Working data -
───

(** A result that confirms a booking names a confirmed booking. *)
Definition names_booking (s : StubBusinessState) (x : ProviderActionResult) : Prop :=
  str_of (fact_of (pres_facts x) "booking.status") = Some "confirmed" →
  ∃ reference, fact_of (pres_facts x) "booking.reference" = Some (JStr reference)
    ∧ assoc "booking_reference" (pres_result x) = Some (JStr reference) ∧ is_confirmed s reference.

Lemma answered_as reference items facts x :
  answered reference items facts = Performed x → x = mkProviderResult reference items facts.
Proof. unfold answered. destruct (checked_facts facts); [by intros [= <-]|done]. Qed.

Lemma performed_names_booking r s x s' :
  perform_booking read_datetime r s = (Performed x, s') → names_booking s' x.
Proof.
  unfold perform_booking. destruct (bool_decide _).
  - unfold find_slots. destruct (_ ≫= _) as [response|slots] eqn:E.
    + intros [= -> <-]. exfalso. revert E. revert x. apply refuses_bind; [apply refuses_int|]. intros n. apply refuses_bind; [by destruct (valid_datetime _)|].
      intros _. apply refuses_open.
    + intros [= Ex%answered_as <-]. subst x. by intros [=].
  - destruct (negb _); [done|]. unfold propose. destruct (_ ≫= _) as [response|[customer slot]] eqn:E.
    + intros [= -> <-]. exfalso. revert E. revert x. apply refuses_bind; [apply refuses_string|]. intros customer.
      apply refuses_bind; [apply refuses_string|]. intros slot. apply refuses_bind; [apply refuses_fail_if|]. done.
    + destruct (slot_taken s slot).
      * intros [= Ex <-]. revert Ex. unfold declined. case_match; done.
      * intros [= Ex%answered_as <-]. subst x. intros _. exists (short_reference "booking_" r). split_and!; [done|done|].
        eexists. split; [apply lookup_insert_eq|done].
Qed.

───

Assignment - The answer is each line in which the word "customer" occurs, copied from the material above.

Result of the task -
  - destruct (negb _); [done|]. unfold propose. destruct (_ ≫= _) as [response|[customer slot]] eqn:E.
    + intros [= -> <-]. exfalso. revert E. revert x. apply refuses_bind; [apply refuses_string|]. intros customer.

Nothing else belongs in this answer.